Figure 3

Effect of NO on subcellular localization of parkin and its physical interaction with p53 promoter (Pp53). A, Histological images of SH-SY5Y cells transiently transfected with myc-tagged parkin and exposed to 200 μM old or fresh SNOC. Cells were probed with anti-myc antibody (green) and Hoechst stain (blue). Quantification of the intensity ratio of parkin in the nucleus relative to cytoplasm (right panel) indicates that parkin is excluded from the nucleus after SNOC exposure. Scale bar: 10 μm. Values are mean + SEM, n = 9 from triplicate experiments; * p < 0.01. B, Chromatin immunoprecipitation (ChIP) assay using a specific parkin antibody (MAB5512) and oligonucleotide probe encoding the human p53 promoter sequence.
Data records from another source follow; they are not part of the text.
(** X6.  The rolling correlation of two series whose timestamps ascend,
    aligned or not, has one row for each timestamp at which both series carry
    a value, under that timestamp and in ascending order: timestamps of one
    series only, and missing values, are dropped.  The rows whose window is
    incomplete are missing values, which, unlike those of the z-score, are not
    replaced by 0. *)
Theorem rolling_correlation_shape (sy sx : Series) (w : nat) :
  StronglySorted Z.lt (index sy) -> StronglySorted Z.lt (index sx) ->
  let c := calculate_rolling_correlation sy sx w in
  (forall t, In t (index c) <->
     exists vy vx, In (t, vy) sy /\ In (t, vx) sx /\
                   isna vy = false /\ isna vx = false) /\
  StronglySorted Z.lt (index c) /\
  (forall i t v, (S i < w)%nat -> nth_error c i = Some (t, v) -> v = NaN).
Proof.
  intros Sy Sx c. unfold c. rewrite rolling_correlation_unfold.
  destruct (aligned_rows sy sx Sy Sx) as (Hrows & Hsorted).
  set (df := dropna (concat_axis1 sy sx)) in *.
  rewrite rolling_pearson_index.
  split; [|split; [exact Hsorted|]].
  - intros t. rewrite in_map_iff. split.
    + intros (r & <- & Hr). apply Hrows in Hr.
      exists (col0 r), (col1 r). tauto.
    + intros (vy & vx & Hy & Hx & H0 & H1).
      exists (mkRow2 t vy vx). split; [reflexivity|].
      apply Hrows. cbn [label col0 col1]. tauto.
  - intros i t v Hi Hc.
    assert (Hl : (i < length df)%nat).
    { rewrite <- (rolling_pearson_length w df). apply nth_error_Some. congruence. }
    destruct (nth_error df i) as [r|] eqn:E; [|apply nth_error_None in E; lia].
    rewrite (rolling_pearson_nth w df i r E) in Hc.
    replace (w <=? S i)%nat with false in Hc by (symmetry; apply Nat.leb_gt; lia).
    congruence.
Qed.

(** Of the timestamps 0 to 3 of the two ragged series only 2 carries a
    value in both: the rolling correlation has that one row. *)
Lemma rolling_correlation_shape_witness :
  StronglySorted Z.lt (index ragged_y) /\
  StronglySorted Z.lt (index ragged_x) /\
  In 2%Z (index (calculate_rolling_correlation ragged_y ragged_x 2)) /\
  ~ In 1%Z (index (calculate_rolling_correlation ragged_y ragged_x 2)).
Proof.
  assert (Sy : StronglySorted Z.lt (index ragged_y))
    by (repeat (constructor; try lia)).
  assert (Sx : StronglySorted Z.lt (index ragged_x))
    by (repeat (constructor; try lia)).
  split; [exact Sy|]. split; [exact Sx|].
  destruct (rolling_correlation_shape ragged_y ragged_x 2 Sy Sx) as (H & _).
  split.
  - apply H. exists (Num 3), (Num 6). repeat split; try reflexivity; cbn; tauto.
  - intros Hin. apply H in Hin as (vy & vx & Hy & _ & Hn & _).
    cbn in Hy. destruct Hy as [E | [E | [E | []]]]; try discriminate.
    injection E as <-. discriminate.
Defined.

(** ** The spread of two series that are not aligned *)

(** X10.  The spread of two series whose timestamps ascend, aligned or
    not, has a row exactly at the timestamps at which both series carry a
    value, with [Y - beta * X] of the two values under that timestamp, in
    ascending order of the timestamps: timestamps of one series only, and
    missing values, are dropped. *)
Theorem spread_inner_join (y x : Series) (beta : float64) :
  StronglySorted Z.lt (index y) -> StronglySorted Z.lt (index x) ->
  let s := calculate_spread y x beta in
  (forall t v, In (t, v) s <->
     exists vy vx, In (t, vy) y /\ In (t, vx) x /\
                   isna vy = false /\ isna vx = false /\
                   v = (vy - beta * vx)%f64) /\
  StronglySorted Z.lt (index s).
Proof.
  intros Sy Sx s.
  destruct (aligned_rows y x Sy Sx) as (Hrows & Hsorted).
  assert (Hs : s = map (fun r => (label r, (col0 r - beta * col1 r)%f64))
                       (dropna (concat_axis1 y x))).
  { unfold s, calculate_spread. now destruct (dropna (concat_axis1 y x)). }
  split.
  - intros t v. rewrite Hs, in_map_iff. split.
    + intros (r & E & Hr). injection E as <- <-.
      apply Hrows in Hr as (A & B & H0 & H1).
      exists (col0 r), (col1 r). tauto.
    + intros (vy & vx & A & B & H0 & H1 & ->).
      exists (mkRow2 t vy vx). split; [reflexivity|].
      apply Hrows. cbn [label col0 col1]. tauto.
  - rewrite Hs. unfold index. rewrite map_map. cbn [fst]. exact Hsorted.
Qed.

(** Of the timestamps 0 to 3 of the two ragged series only 2 carries a
    value in both. *)
Lemma spread_inner_join_witness :
  StronglySorted Z.lt (index ragged_y) /\
  StronglySorted Z.lt (index ragged_x) /\
  In (2%Z, (Num 3 - Num 2 * Num 6)%f64) (calculate_spread ragged_y ragged_x (Num 2)) /\
  ~ In 1%Z (index (calculate_spread ragged_y ragged_x (Num 2))).
Proof.
  assert (Sy : StronglySorted Z.lt (index ragged_y))
    by (repeat (constructor; try lia)).
  assert (Sx : StronglySorted Z.lt (index ragged_x))
    by (repeat (constructor; try lia)).
  split; [exact Sy|]. split; [exact Sx|].
  destruct (spread_inner_join ragged_y ragged_x (Num 2) Sy Sx) as (H & _).
  split.
  - apply H. exists (Num 3), (Num 6).
    repeat split; try reflexivity; cbn; tauto.
  - intros Hin. apply in_map_iff in Hin as ([t v] & E & Hin). cbn [fst] in E. subst t.
    apply H in Hin as (vy & vx & Hy & _ & Hn & _).
    cbn in Hy. destruct Hy as [E | [E | [E | []]]]; try discriminate.
    injection E as <-. discriminate.
Defined.

Lemma spread_rows (y x : Series) (beta : float64) :
  calculate_spread y x beta
  = map (fun r => (label r, (col0 r - beta * col1 r)%f64)) (dropna (concat_axis1 y x)).
Proof. unfold calculate_spread. now destruct (dropna (concat_axis1 y x)). Qed.

(** ** The spread under the fallback hedge ratio *)

Lemma fsub_zero_times (v : float64) (b : R) : (v - Num 0 * Num b)%f64 = v.
Proof. destruct v; cbn; try reflexivity. f_equal. lra. Qed.

Lemma spread_aligned (y x : Series) (beta : float64) :
  AlignedPair y x ->
  calculate_spread y x beta
  = map (fun p => (fst (fst p), (snd (fst p) - beta * snd (snd p))%f64)) (combine y x).
Proof.
  intros HA. rewrite spread_rows, (dropna_aligned y x HA).
  destruct HA as (Hidx & _).
  rewrite (concat_axis1_same_index y x Hidx), map_map. reflexivity.
Qed.
(** X15. On the file system in memory, take a run with [--force], with a
    datestamp other than [now] or none, that ended well and left its roster
    and its assessment test reading as before. The same command line, run
    again at any later time, ends well, prints the same and leaves every
    file and directory exactly as the first run left it. *)
Theorem main_again_with_force (argv : list jsstring) (args : CliArgs) (w w' : MemWorld)
    (printed : list Printed) (later : UtcTime) :
  parseArgs argv = Ok args ->
  force args = true ->
  testResultDatestamp args <> Some (lit "now") ->
  main argv w = (w', Ok printed) ->
  readRosterCsv w' (default [] (roster args)) = readRosterCsv w (default [] (roster args)) ->
  readAssessmentTestItemIds w' (default [] (assessmentTest args))
  = readAssessmentTestItemIds w (default [] (assessmentTest args)) ->
  main argv (mem_at later w') = (mem_at later w', Ok printed).
Proof.
  intros Hparse Hforce Hnow Hmain Hsame_roster Hsame_items.
  unfold main in *. rewrite Hparse in *.
  assert (Hreads : forall p,
            readRosterCsv (mem_at later w') p = readRosterCsv w' p
            /\ readAssessmentTestItemIds (mem_at later w') p = readAssessmentTestItemIds w' p)
    by (intros p; split; reflexivity).
  assert (Hdir : main_outputDir (mem_at later w') args = main_outputDir w' args)
    by reflexivity.
  destruct (help args) eqn:Hhelp;
    [|destruct (version args) eqn:Hversion; [|destruct (dryRun args) eqn:Hdry]].
  1-3: assert (w' = w) as ->
         by (rewrite <- (run_without_writing args w), Hmain; [reflexivity | auto]);
       revert Hmain; unfold run; rewrite ?Hhelp, ?Hversion, ?Hdry, ?Hdir,
         ?(main_testResultDatestamp_not_now args (mem_at later w) w Hnow),
         ?(proj1 (Hreads _)), ?(proj2 (Hreads _));
       repeat match goal with
              | |- context [if ?b then _ else _] => destruct b
              | |- context [match ?r with Ok _ => _ | Throw _ => _ end] => destruct r
              end;
       intros [= <-]; reflexivity.
  destruct (run_wrote args w w' printed Hhelp Hversion Hdry Hmain)
    as (_ & rows0 & _ & _ & Hrequired & Houtput & _ & Hroster0 & _ & _ & _ & Hprinted).
  destruct (run_wrote_mem args w w' printed Hhelp Hversion Hdry Hmain)
    as (ds & row & rows & itemIds & before & Hstamp & Hroster & Hitems & Hcwd & Hclock
        & Hexists & Hall & Hfiles).
  assert (rows0 = row :: rows) as -> by congruence.
  unfold run. rewrite Hhelp, Hversion, Hdry, Hrequired, Houtput,
    (main_testResultDatestamp_not_now args (mem_at later w') w Hnow), Hstamp,
    (proj1 (Hreads _)), Hsame_roster, Hroster, (proj2 (Hreads _)), Hsame_items, Hitems,
    Hdir, (main_outputDir_mem w w' args Hcwd), Hforce.
  cbv zeta. unfold ensureWritable.
  change (fs_existsSync (mem_at later w') (main_outputDir w args))
    with (mem_existsSync w' (main_outputDir w args)).
  rewrite Hexists. cbn [negb].
  rewrite (proj2 (ensureWritable_loop_passes (mem_at later w') _ true))
    by (left; reflexivity).
  assert (Hagain :
    writeOutputs (buildOutputPlan (main_outputDir w args) (row :: rows)) (row :: rows)
      (default [] (or_else (testResultIdentifier args) (Some (lit "assessment-test"))))
      ds itemIds (mem_at later w')
    = (mem_at later w', Ok tt)).
  { unfold writeOutputs.
    rewrite (writeOutputs_forEach_writable _ _ _ _ _ (mem_at later w') Hall).
    f_equal. change (mw_files (mem_at later w')) with (mw_files w').
    transitivity (mem_with_files (mw_files w') (mem_at later w'));
      [|destruct w'; reflexivity].
    f_equal. rewrite Hfiles. apply storeOutputs_again. }
  rewrite Hagain, Hprinted.
  destruct (json args), (verbose args); reflexivity.
Qed.
(** The same for the whole reading of a level by a live iterator. *)
Lemma for_entries_live_refines reported root ns cur t_mode rounds :
  at_path root ns cur ->
  forall names st fs st' fs',
    (forall n, In n names -> good_name n = true) ->
    wf fs ->
    for_entries_live reported rounds cur t_mode names st fs = Ok (None, st') fs' ->
    wf fs' /\ refines root fs fs' /\
    (forall f, look (resolve root ++ ns ++ [f]) fs' = Some KFile ->
               look (resolve root ++ ns ++ [f]) fs = Some KFile /\
               (In f names -> placed (path_filename cur) f = true)) /\
    (forall s, In s (directories st') ->
               In s (directories st) \/
               exists n, good_name n = true /\ s = path_append cur n /\ visible n = true) /\
    (forall s, In s (directories st) -> In s (directories st')) /\
    (forall n a, In n names -> look (resolve root ++ ns ++ [n]) fs = Some (KDir a) ->
                 visible n = true -> In (path_append cur n) (directories st')).
Proof.
  intros Hat.
  induction rounds as [|rounds IH]; intros names st fs st' fs' Hgood Hwf E;
    rewrite for_entries_live_eq in E;
    destruct (for_entries cur t_mode names st fs) as [[[s|] st1] fs1| |] eqn:E1;
    try discriminate E;
    destruct (for_entries_refines root ns cur t_mode names Hat _ _ _ _ Hgood Hwf E1)
      as (Hwf1 & Hr1 & Hfiles1 & Hnew1 & Hold1 & Hdirs1);
    assert (Hnew1' : forall s, In s (directories st1) ->
               In s (directories st) \/
               exists n, good_name n = true /\ s = path_append cur n /\ visible n = true)
      by (intros s0 Hs0; destruct (Hnew1 s0 Hs0) as [H | (k & Hk & -> & Hv)];
          [left; exact H | right; exists k; split; [exact (Hgood k Hk) | split; [reflexivity | exact Hv]]]);
    remember (List.filter _ (level_names cur fs1)) as added eqn:Ea;
    destruct added as [|n0 added].
  - injection E as <- <-. auto 10.
  - discriminate E.
  - injection E as <- <-. auto 10.
  - assert (Hgood2 : forall n, In n (n0 :: added) -> good_name n = true).
    { intros n Hn. rewrite Ea in Hn. apply List.filter_In in Hn as [Hn _].
      exact (level_names_good cur fs1 n Hwf1 Hn). }
    destruct (IH _ _ _ _ _ Hgood2 Hwf1 E) as (Hwf' & Hr & Hfiles & Hnew & Hold & Hdirs).
    split; [exact Hwf' |]. split; [exact (refines_trans _ _ _ _ Hr1 Hr) |].
    split; [|split; [|split]].
    + intros f Hl. destruct (Hfiles f Hl) as [Ha _]. exact (Hfiles1 f Ha).
    + intros s Hs. destruct (Hnew s Hs) as [H | H]; [exact (Hnew1' s H) | right; exact H].
    + intros s Hs. exact (Hold s (Hold1 s Hs)).
    + intros n a Hn Hd Hv. exact (Hold _ (Hdirs1 n a Hn Hd Hv)).
Qed.
(** * Verification of [extract_and_migrate.py]

    A shallow embedding of the Supabase data-migration script: the four
    row transformers, the extractor [get_data_from_table], the batched
    loader [insert_data_to_table] and the orchestrating loop of [main],
    followed by the properties the specification states about them.

    Rows are Python dictionaries decoded from JSON; they are modelled as
    finite maps from field names to JSON values.  The HTTP layer (the
    [requests] library and the remote servers) is modelled as an oracle
    that answers each request from the history of earlier requests, and
    the script's effects (requests sent, lines printed) as an event log
    threaded through every call. *)

From Stdlib Require Import ZArith String List.
From Stdlib Require Import Floats.SpecFloat.
From stdpp Require Import gmap strings list fin_maps pretty.

Set Warnings "-register-all".
Local Open Scope string_scope.

(** ** JSON values and rows *)

(** What [response.json()] can hand back: Python's [None], [bool], [int],
    [float], [str], [list] and [dict]. *)
Inductive value : Type :=
  | VNull
  | VBool (b : bool)
  | VInt (n : Z)
  | VFloat (f : spec_float)
  | VStr (s : string)
  | VList (l : list value)
  | VDict (m : gmap string value).

(** A row is a [Dict[str, Any]]. *)
Abbreviation row := (gmap string value).

(** [item.get(key, default)]: the stored value when [key] is a key of
    [item] (whatever that value is, [None] included), else [default]. *)
Definition dict_get (item : row) (key : string) (dflt : value) : value :=
  match item !! key with
  | Some v => v
  | None => dflt
  end.

(** A dictionary display [{k1: v1, ..., kn: vn}]: the pairs are stored
    from left to right, a later pair replacing an earlier one with the
    same key. *)
Definition dict_literal (kvs : list (string * value)) : row :=
  fold_left (fun m kv => <[kv.1 := kv.2]> m) kvs ∅.

(** ** The transformers *)

Module Transform.

Definition transform_cat_name_options (data : list row) : list row :=
  map (fun item =>
    dict_literal
      [ ("name", dict_get item "name" (VStr EmptyString));
        ("description", dict_get item "description" (VStr EmptyString));
        ("avg_rating", dict_get item "avg_rating" (VInt 1500));
        ("popularity_score", dict_get item "popularity_score" (VInt 0));
        ("total_tournaments", dict_get item "total_tournaments" (VInt 0));
        ("is_active", dict_get item "is_active" (VBool true));
        ("categories", dict_get item "categories" (VList [])) ]) data.

Definition transform_cat_app_users (data : list row) : list row :=
  map (fun item =>
    dict_literal
      [ ("user_name", dict_get item "user_name" (VStr EmptyString));
        ("preferences", dict_get item "preferences" (VDict (dict_literal
           [ ("sound_enabled", VBool true);
             ("theme_preference", VStr "dark");
             ("preferred_categories", VList []);
             ("rating_display_preference", VStr "elo");
             ("tournament_size_preference", VInt 8) ])));
        ("tournament_data", dict_get item "tournament_data" (VList [])) ]) data.

Definition transform_cat_name_ratings (data : list row) : list row :=
  map (fun item =>
    dict_literal
      [ ("user_name", dict_get item "user_name" (VStr EmptyString));
        ("name_id", dict_get item "name_id" (VStr EmptyString));
        ("rating", dict_get item "rating" (VInt 1500));
        ("wins", dict_get item "wins" (VInt 0));
        ("losses", dict_get item "losses" (VInt 0));
        ("is_hidden", dict_get item "is_hidden" (VBool false));
        ("rating_history", dict_get item "rating_history" (VList [])) ]) data.

Definition transform_tournament_selections (data : list row) : list row :=
  map (fun item =>
    dict_literal
      [ ("user_name", dict_get item "user_name" (VStr EmptyString));
        ("name_id", dict_get item "name_id" (VStr EmptyString));
        ("name", dict_get item "name" (VStr EmptyString));
        ("tournament_id", dict_get item "tournament_id" (VStr EmptyString));
        ("selected_at", dict_get item "selected_at" (VStr EmptyString));
        ("selection_type",
           dict_get item "selection_type" (VStr "tournament_setup")) ]) data.

End Transform.

(** ** Destination schemas

    The destination fields of each table with the default constant the
    source names for each, listed apart from the transformers so that the
    properties below can be stated against them. *)

Inductive table : Type :=
  | CatNameOptions
  | CatAppUsers
  | CatNameRatings
  | TournamentSelections.

Definition transform_of (t : table) : list row -> list row :=
  match t with
  | CatNameOptions => Transform.transform_cat_name_options
  | CatAppUsers => Transform.transform_cat_app_users
  | CatNameRatings => Transform.transform_cat_name_ratings
  | TournamentSelections => Transform.transform_tournament_selections
  end.
(** X29. The diagnostics of a DPI import. All of them go to the parent
    scope. [DPIRefArg] is reported once for every [ref] argument, at that
    argument, in the order of the arguments. [DPIPureArg] is reported at
    most once: for a pure import with an [output] or [inout] argument, at
    the first such argument, and never otherwise. [DPISpecDisallowed] is
    reported exactly when the spec string is [DPI]. Building the arguments
    reports nothing. The subroutine is an automatic DPI import, pure or
    context as the property says, and an imported task returns [int]. *)
Theorem dpi_import_diagnostics (parent subScope specRange : Z) (syntax : DPIImportSyntax)
    (diags : list DPIDiagnostic) (argDiags : list Diagnostic) (sub : DPISubroutine) :
  dpiFromSyntax parent subScope specRange syntax = Ok (diags, argDiags, sub) ->
  argDiags = []
  /\ Forall (fun d => dpi_scope d = parent) diags
  /\ withCode DPISpecDisallowed diags
     = (if String.eqb (dpi_specString syntax) "DPI"
        then [mkDPIDiag DPISpecDisallowed parent specRange]
        else [])
  /\ withCode DPIRefArg diags
     = map (fun a => mkDPIDiag DPIRefArg parent (built_location a))
         (List.filter isRef (imp_arguments sub))
  /\ withCode DPIPureArg diags
     = match dpi_property syntax, List.find isOutput (imp_arguments sub) with
       | PropertyPure, Some a => [mkDPIDiag DPIPureArg parent (built_location a)]
       | _, _ => []
       end
  /\ DPIImport (imp_flags sub) = true
  /\ (Pure (imp_flags sub) = true <-> dpi_property syntax = PropertyPure)
  /\ (imp_context sub = true <-> dpi_property syntax = PropertyContext)
  /\ imp_lifetime sub = LifeAutomatic
  /\ imp_returnType sub
     = (if dpi_isTask syntax then ReturnTypeSet intT
        else ReturnTypeSyntax (dpi_returnType syntax)).
Proof.
  intros Hrun. unfold dpiFromSyntax in Hrun.
  destruct (match dpi_portList syntax with
            | Some ports => buildArguments subScope LifeAutomatic ports
            | None => Ok ([], [])
            end) as [[ad args]|e] eqn:Hbuilt; [|discriminate].
  cbn [rbind fst snd] in Hrun. injection Hrun as <- <- <-.
  cbn [imp_arguments imp_flags imp_context imp_lifetime imp_returnType].
  set (isPure := match dpi_property syntax with
                 | PropertyPure => true
                 | _ => false
                 end).
  destruct (checkDPIArguments_codes parent isPure args false)
    as (Href & Hpure & Hspec & Hscope).
  split.
  { destruct (dpi_portList syntax) as [ports|].
    - destruct (PrototypeFacts.buildArguments_loop_rules subScope LifeAutomatic
                  ports None DirIn ad args Hbuilt) as (_ & _ & Hauto & _).
      exact (Hauto eq_refl).
    - injection Hbuilt as <- <-. reflexivity. }
  split.
  { apply Forall_app. split; [|exact Hscope].
    destruct (String.eqb (dpi_specString syntax) "DPI"); repeat constructor. }
  unfold withCode in *.
  rewrite !List.filter_app, Href, Hpure, Hspec.
  split.
  { destruct (String.eqb (dpi_specString syntax) "DPI"); reflexivity. }
  split.
  { destruct (String.eqb (dpi_specString syntax) "DPI"); reflexivity. }
  split.
  { unfold isPure.
    destruct (String.eqb (dpi_specString syntax) "DPI");
      destruct (dpi_property syntax); cbn; try reflexivity;
      destruct (List.find isOutput args); reflexivity. }
  split; [destruct (dpi_property syntax); reflexivity|].
  split; [destruct (dpi_property syntax); cbn; intuition discriminate|].
  split; [destruct (dpi_property syntax); cbn; intuition discriminate|].
  split; [reflexivity|].
  destruct (dpi_isTask syntax); reflexivity.
Qed.

Lemma dpi_import_witness :
  exists sub,
    dpiFromSyntax 1 2 3 exampleImport
    = Ok ([mkDPIDiag DPIPureArg 1 102; mkDPIDiag DPIRefArg 1 104], [], sub)
    /\ withCode DPIPureArg [mkDPIDiag DPIPureArg 1 102; mkDPIDiag DPIRefArg 1 104]
       = [mkDPIDiag DPIPureArg 1 102].
Proof.
  eexists. split; [reflexivity|].
  destruct (dpi_import_diagnostics 1 2 3 exampleImport _ _ _ eq_refl)
    as (_ & _ & _ & _ & Hpure & _).
  exact Hpure.
Defined.

End FactoryFacts.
Control or parkin-overexpressing SH-SY5Y cells were exposed to 200 μM GSNO (or GSH) for 4 hours prior to performing the ChIP assay. Relative fold enrichment was assessed and normalized to control. Values are mean + SEM, n = 4–5; * p < 0.05. C, Electrophoretic mobility shift assay (EMSA) using recombinant parkin protein and oligonucleotide probe encoding the human p53 promoter sequence. Parkin proteins were pre-exposed to 200 μM old or fresh SNOC prior to incubation with the oligonucleotide probe. The optical density of shifted bands was quantified and expressed as percent control. Values are mean + SEM, n = 4; * p < 0.01.